Linda Gask, who I have mentioned before (see eg.
previous post), has reviewed
Conversations in critical psychiatry (2024) edited by Awais Aftab (see
her review and eg. my comment about the book in a
previous post). As she says, reading the book reminds her of when she first tried to make sense of psychiatry in her training. Such an experience of trying to make sense of psychiatry in the wake of the so-called anti-psychiatry of the time was common for our generation of psychiatrists (see eg. my MIA radio
interview). For example, I've mentioned before (see eg.
previous post and
my article) Simon Wessely's description of how he went through this process and was rescued by the book
Psychiatry in dissent (1976) by Anthony Clare.

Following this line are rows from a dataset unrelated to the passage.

(* ===== verification/BatchGroup.v ===== *)
(** * Job groups of a campaign

    From [packages/db/src/campaign-execution.ts]: the order of schedule candidates,
    the key of the conditions that may share an engine job, their grouping into the
    entries of one batch, the budget of a job and the convergence test of a lane.

    The snapshots and the stable text are those of [SetupIdentity] and [StableJson]:
    [stableStringify] and [withoutRowIdentity] of this module are the same functions.
    The host's collation and SHA-256 are parameters. *)

From Stdlib Require Import ZArith Lia Bool Ascii String Permutation Sorted.
From Stdlib Require Import Floats.
From stdpp Require Import base list sorting strings option numbers.
From S2P Require Import Prelude JsNumber JsString JsValue JsArray JsInteger CanonicalJson Canonical StableJson SetupIdentity.

Local Open Scope string_scope.
Local Open Scope list_scope.
Local Open Scope result_scope.

(** ** The order of the schedule *)

Record ScheduleCandidate := {
  effectivePriority : jsnum;
  candidate_reynolds : jsnum;
  slug : string;
  aoa : jsnum;
}.

Definition compareScheduleCandidates (a b : ScheduleCandidate) : jsnum :=
  if negb (effectivePriority a === effectivePriority b)%js
  then (effectivePriority b - effectivePriority a)%float
  else if negb (candidate_reynolds a === candidate_reynolds b)%js
  then (candidate_reynolds a - candidate_reynolds b)%float
  else if negb (String.eqb (slug a) (slug b)) then if str_ltb (slug a) (slug b) then (-1)%float else 1%float
  else (aoa a - aoa b)%float.

(** ** The physics group of a condition *)

Definition ENGINE_KEYS : list string :=
  ["key"; "family"; "distribution"; "releaseVersion"; "methodFamily"; "adapterContractVersion";
   "numericsRevision"].
Definition AMBIENT_KEYS : list string :=
  ["mediumId"; "temperatureK"; "pressurePa"; "density"; "dynamicViscosity"].

(** A field that the type says is a number; any other value is refused like [NaN]. *)
Definition number_of (v : jsval) : jsnum := match v with JNum x => x | _ => PrimFloat.nan end.

Definition chordOf (s : SimulationSetupSnapshot) : jsnum :=
  number_of (get "referenceLengthM" (referenceGeometry s)).

(** The fields that [campaignBatchGroupKey] hashes. *)
Definition batchSubset (s : SimulationSetupSnapshot) : result record :=
  let* chord := canonicalSiString chordM (chordOf s) in
  Ok ([("engine", JObj (pick ENGINE_KEYS (engineOf s)));
       ("ambient", JObj (pick AMBIENT_KEYS (flowState s)));
       ("referenceGeometry", JObj
         (pick ["geometryType"; "referenceLengthKind"] (referenceGeometry s) ++ [("chord", JStr chord)]
          ++ pick ["spanM"; "referenceAreaM2"] (referenceGeometry s)));
       ("boundary", JObj (pick BOUNDARY_KEYS (boundary s)));
       ("mesh", JObj (omit ROW_IDENTITY (mesh s)))]
      ++ pinnedMesh "uransMesh" (uransMesh s)
      ++ pinnedMesh "uransPrecalcMesh" (uransPrecalcMesh s)
      ++ [("solver", JObj (omit ROW_IDENTITY (solver s)));
          ("output", JObj (omit ROW_IDENTITY (output s)))]).

Record CampaignConditionCandidate := {
  conditionId : string;
  revisionId : string;
  presetId : string;
  reynolds : jsnum;
  aoas : list jsnum;
  requestedPolarAoas : list jsnum;
  snapshot : SimulationSetupSnapshot;
}.

Record CampaignBatchEntry := {
  entry_conditionId : string;
  entry_revisionId : string;
  entry_presetId : string;
  speed : jsnum;
  entry_reynolds : jsnum;
  entry_requestedPolarAoas : list jsnum;
}.

Record CampaignBatch := {
  chord : jsnum;
  angles : list jsnum;
  entries : list CampaignBatchEntry;
}.

Definition angleSetKey (angles : list jsnum) : result string :=
  let* canonical := result_map canonicalAoa angles in
  Ok (join "," (List.map Number_toString canonical)).

(** [[...new Set(angles.map(canonicalAoa))].sort((x, y) => x - y)] *)
Definition canonicalSet (angles : list jsnum) : result (list jsnum) :=
  let* canonical := result_map canonicalAoa angles in Ok (sort ascending (dedup canonical)).

(** [xs.filter(p)] for a test that may throw. *)
Fixpoint result_filter {A} (p : A -> result bool) (xs : list A) : result (list A) :=
  match xs with
  | [] => Ok []
  | x :: xs' =>
      let* b := p x in
      let* rest := result_filter p xs' in
      Ok (if b then x :: rest else rest)
  end.

Section Grouping.
Context (localeCompare : string -> string -> jsnum) (sha256 : string -> string).

Definition campaignBatchGroupKey (s : SimulationSetupSnapshot) : result string :=
  let* subset := batchSubset s in Ok (hashOf localeCompare sha256 subset).

(** The three keys of the head, compared left to right. *)
Definition joins (headGroup headAngles headRequestedPolar : string) (c : CampaignConditionCandidate) :
    result bool :=
  let* group := campaignBatchGroupKey (snapshot c) in
  if negb (String.eqb group headGroup) then Ok false
  else
    let* open := angleSetKey (aoas c) in
    if negb (String.eqb open headAngles) then Ok false
    else
      let* requested := angleSetKey (requestedPolarAoas c) in
      Ok (String.eqb requested headRequestedPolar).

Definition toEntry (c : CampaignConditionCandidate) : result CampaignBatchEntry :=
  let* v := canonicalSi speedMps (number_of (get "speedMps" (flowState (snapshot c)))) in
  let* polar := canonicalSet (requestedPolarAoas c) in
  Ok {| entry_conditionId := conditionId c; entry_revisionId := revisionId c;
        entry_presetId := presetId c; speed := v; entry_reynolds := reynolds c;
        entry_requestedPolarAoas := polar |}.

Definition byReynolds (x y : CampaignBatchEntry) : jsnum :=
  if negb (entry_reynolds x === entry_reynolds y)%js
  then (entry_reynolds x - entry_reynolds y)%float
  else if str_ltb (entry_conditionId x) (entry_conditionId y) then (-1)%float else 1%float.

Definition groupCampaignBatchEntries (head : CampaignConditionCandidate)
    (candidates : list CampaignConditionCandidate) : result CampaignBatch :=
  let* headGroup := campaignBatchGroupKey (snapshot head) in
  let* headAngles := angleSetKey (aoas head) in
  let* headRequestedPolar := angleSetKey (requestedPolarAoas head) in
  let* members := result_filter (joins headGroup headAngles headRequestedPolar) candidates in
  let* mapped := result_map toEntry members in
  let* c := canonicalSi chordM (chordOf (snapshot head)) in
  let* a := canonicalSet (aoas head) in
  Ok {| chord := c; angles := a; entries := sort byReynolds mapped |}.
End Grouping.

(** ** The budget of a job *)

Definition CAMPAIGN_MAX_CASES_PER_JOB : jsnum := 256%float.

(** [xs.slice(0, n)] for an integer [n] or one that is not finite. *)
Definition slice0 {A} (xs : list A) (n : jsnum) : list A :=
  match to_integer n with
  | Some z => if (z <? 0)%Z then take (Z.to_nat (Z.of_nat (length xs) + z)) xs else take (Z.to_nat z) xs
  | None => if (n > 0)%js then xs else []
  end.

Definition chunkCampaignSpeeds {A} (entries : list A) (angleCount maxCases : jsnum) : list A :=
  let maxSpeeds := Math_max 1 (Math_floor (maxCases / Math_max 1 angleCount)%float) in
  slice0 entries maxSpeeds.

(** ** Keys and convergence of a refinement lane *)

Record CampaignLaneKey := {
  lane_campaignId : string;
  lane_airfoilId : string;
  lane_conditionId : string;
  objective : string;
}.

Definition laneKeyId (key : CampaignLaneKey) : string :=
  lane_campaignId key +:+ ":" +:+ lane_airfoilId key +:+ ":" +:+ lane_conditionId key +:+ ":" +:+ objective key.

Definition isOscillationConverged (predictions : list jsnum) (toleranceDeg : jsnum) : bool :=
  if Nat.ltb (length predictions) 3 then false
  else
    let last := drop (length predictions - 3) predictions in
    (Math_max_all last - Math_min_all last <= 2 * toleranceDeg + 1e-9)%js.

(** ** What the members of a batch share *)









Section Members.
Context (localeCompare : string -> string -> jsnum) `{!Collation localeCompare}.

Abbreviation tree_of := (tree_of localeCompare).
Abbreviation well_keyed := (well_keyed localeCompare).








End Members.

(** ** The entries of a batch *)







(** The budget of a job. With [n] angles and [m] cases allowed, a chunk is the
    first [k] speeds, where [k] is at least one, a longer chunk than one speed stays
    within the budget, and one speed more would exceed it. *)
Theorem chunk_budget {A} (entries : list A) (angleCount maxCases : jsnum) (n m : Z) :
  to_integer angleCount = Some n -> to_integer maxCases = Some m ->
  (n < 2 ^ 53)%Z -> (0 <= m < 2 ^ 53)%Z ->
  exists k, chunkCampaignSpeeds entries angleCount maxCases = take k entries /\ 1 <= k /\
    (k = 1%nat \/ (Z.of_nat k * n <= m)%Z) /\ (m < (Z.of_nat k + 1) * Z.max 1 n)%Z.
Proof.
  intros Hn Hm Bn Bm.
  assert (Hone : to_integer (Math_max 1 angleCount) = Some (Z.max 1 n))
    by (apply Math_max_integer; [exact to_integer_1|done]).
  pose proof (floor_div_integer _ _ _ _ Hm Hone ltac:(lia) ltac:(lia)) as Hq.
  pose proof (Math_max_integer _ _ _ _ to_integer_1 Hq) as Hk.
  unfold chunkCampaignSpeeds, slice0. rewrite Hk.
  destruct (Z.ltb_spec (Z.max 1 (m / Z.max 1 n)) 0) as [|_]; [lia|].
  exists (Z.to_nat (Z.max 1 (m / Z.max 1 n))). split; [done|].
  set (d := Z.max 1 n) in *. assert (Hd : (1 <= d)%Z) by lia. assert (Hnd : (n <= d)%Z) by lia.
  pose proof (Z.div_mod m d ltac:(lia)) as E. pose proof (Z.mod_pos_bound m d ltac:(lia)) as B.
  set (q := (m / d)%Z) in *. split; [lia|]. split.
  - destruct (Z.le_gt_cases q 1) as [|]; [left; lia|right]. nia.
  - rewrite Z2Nat.id by lia. destruct (Z.le_gt_cases q 1); [rewrite Z.max_l by lia|rewrite Z.max_r by lia]; nia.
Qed.

Module Examples.
Import SetupIdentity.Examples.

Definition condition (id : string) (re : jsnum) (open : list jsnum) (s : SimulationSetupSnapshot) :
    CampaignConditionCandidate := {|
  conditionId := id; revisionId := "r1"; presetId := "p1"; reynolds := re; aoas := open;
  requestedPolarAoas := [0; 2; 4]%float; snapshot := s |}.

Definition at_speed (name : string) (v : jsnum) : SimulationSetupSnapshot :=
  snapshot_of name (("speedMps", JNum v) :: omit ["speedMps"] flow) (boundary_of 0.5) None.
Definition rough : SimulationSetupSnapshot := snapshot_of "a" flow (boundary_of 0.75) None.

Definition head : CampaignConditionCandidate := condition "c2" 2000000 [2; 0]%float (at_speed "a" 30).
Definition slow : CampaignConditionCandidate := condition "c1" 1000000 [2; 0]%float (at_speed "b" 15).
Definition closed : CampaignConditionCandidate := condition "c3" 1000000 [0]%float (at_speed "a" 15).
Definition rougher : CampaignConditionCandidate := condition "c4" 2000000 [2; 0]%float rough.
Definition candidates : list CampaignConditionCandidate := [head; closed; slow; rougher].

Definition batch : CampaignBatch := Eval vm_compute in
  match groupCampaignBatchEntries code_units (fun s => s) head candidates with
  | Ok b => b | Throw _ => {| chord := 0; angles := []; entries := [] |} end.

(** The conditions with other open angles and with another wall stay out, the one with
    other names and speed is in; the smallest Reynolds number leads. *)
Example batch_members : List.map entry_conditionId (entries batch) = ["c1"; "c2"].
Proof. vm_compute. reflexivity. Qed.



End Examples.


Lemma chunk_budget_witness :
  exists k, chunkCampaignSpeeds [1; 2; 3; 4; 5] 100 CAMPAIGN_MAX_CASES_PER_JOB = take k [1; 2; 3; 4; 5] /\
    1 <= k /\ (k = 1%nat \/ (Z.of_nat k * 100 <= 256)%Z) /\ (256 < (Z.of_nat k + 1) * Z.max 1 100)%Z.
Proof.
  apply (chunk_budget [1; 2; 3; 4; 5] 100%float CAMPAIGN_MAX_CASES_PER_JOB 100 256).
  - vm_compute. reflexivity.
  - vm_compute. reflexivity.
  - lia.
  - lia.
Defined.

As I said in my comment about Awais's edited book, there is a sense in which his book is trying to rescue psychiatry from the more recent critical psychiatry movement, in the same way as Clare did with anti-psychiatry.
As Linda says, she has "never identified with the British version of ‘critical psychiatry’, finding it rather like having to adopt a complete ideology that will only consider hypotheses that are self-confirmatory". I'm not exactly sure what she means by this. If critical psychiatry's ideology is so self-confirmatory, why don't more psychiatrists and people in general go along with it? As I've said several times (eg. see previous post), critical psychiatry has found it very difficult to get its message across. Nonetheless I agree with Linda's conclusion to her review that:-
We need to encourage those training to be psychiatrists to not only be more thoughtful but listen to as many patients’ stories as they can and read widely, even the work of those they are convinced they will disagree with.